[[ Dataset, beginning ]]

Lemma fmt_field_inj (o1 o2 : option Z) : fmt_field o1 = fmt_field o2 -> o1 = o2.
Proof.
  destruct o1 as [a|], o2 as [b|]; simpl; intro E; try reflexivity.
  - f_equal. apply py_str_int_inj, E.
  - exfalso. unfold py_str_int in E.
    destruct (to_uint_nonempty (Z.abs_N a)) as (c & r & Ea).
    pose proof (uint_chars_head _ _ _ Ea).
    destruct (a <? 0)%Z; [discriminate|]. rewrite Ea in E. simpl in E. injection E as Ec _. lia.
  - exfalso. unfold py_str_int in E.
    destruct (to_uint_nonempty (Z.abs_N b)) as (c & r & Eb).
    pose proof (uint_chars_head _ _ _ Eb).
    destruct (b <? 0)%Z; [discriminate|]. rewrite Eb in E. simpl in E. injection E as Ec _. lia.
Qed.

End Compare.

(** X6. For two objects whose stored dates are valid, the inherited
    comparisons (byte-wise [memcmp] of the date data) order them
    chronologically: by year, then month, then day. *)
Theorem richcompare_chronological (op : cmp_op) (a b : dateobj)
  (Ha : valid_date (year (date_data a)) (month (date_data a)) (day (date_data a)) = true)
  (Hb : valid_date (year (date_data b)) (month (date_data b)) (day (date_data b)) = true) :
  date_richcompare op a b = diff_to_bool (chrono_compare (date_data a) (date_data b)) op.
Proof.
  unfold date_richcompare, chrono_compare. revert Ha Hb.
  destruct (date_data a) as [y1 m1 d1], (date_data b) as [y2 m2 d2].
  cbn [data_bytes memcmp year month day]. intros Ha Hb.
  unfold valid_date in Ha, Hb. rewrite !Bool.andb_true_iff, !Z.leb_le in Ha, Hb.
  rewrite byte_split_compare by lia.
  f_equal. destruct (y1 ?= y2)%Z; try reflexivity.
  destruct (m1 ?= m2)%Z; try reflexivity. destruct (d1 ?= d2)%Z; reflexivity.
Qed.

Lemma richcompare_chronological_witness :
  valid_date 2020 6 1 = true /\ valid_date 2019 12 31 = true /\
  date_richcompare Py_GT (Fuzzy (mkfuzzy (mkdate 2020 6 1) false true))
                         (PlainDate (mkdate 2019 12 31))
  = diff_to_bool (chrono_compare (mkdate 2020 6 1) (mkdate 2019 12 31)) Py_GT.
Proof.
  split; [reflexivity|]. split; [reflexivity|].
  apply (richcompare_chronological Py_GT (Fuzzy (mkfuzzy (mkdate 2020 6 1) false true))
           (PlainDate (mkdate 2019 12 31))); reflexivity.
Defined.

[[ Dataset, end ]]

◆ **What needs to be done**
Lines containing the word "mkdate" are to be pulled from the records and copied.

◆ **Written reply**
  date_richcompare Py_GT (Fuzzy (mkfuzzy (mkdate 2020 6 1) false true))
                         (PlainDate (mkdate 2019 12 31))
  = diff_to_bool (chrono_compare (mkdate 2020 6 1) (mkdate 2019 12 31)) Py_GT.
  apply (richcompare_chronological Py_GT (Fuzzy (mkfuzzy (mkdate 2020 6 1) false true))
           (PlainDate (mkdate 2019 12 31))); reflexivity.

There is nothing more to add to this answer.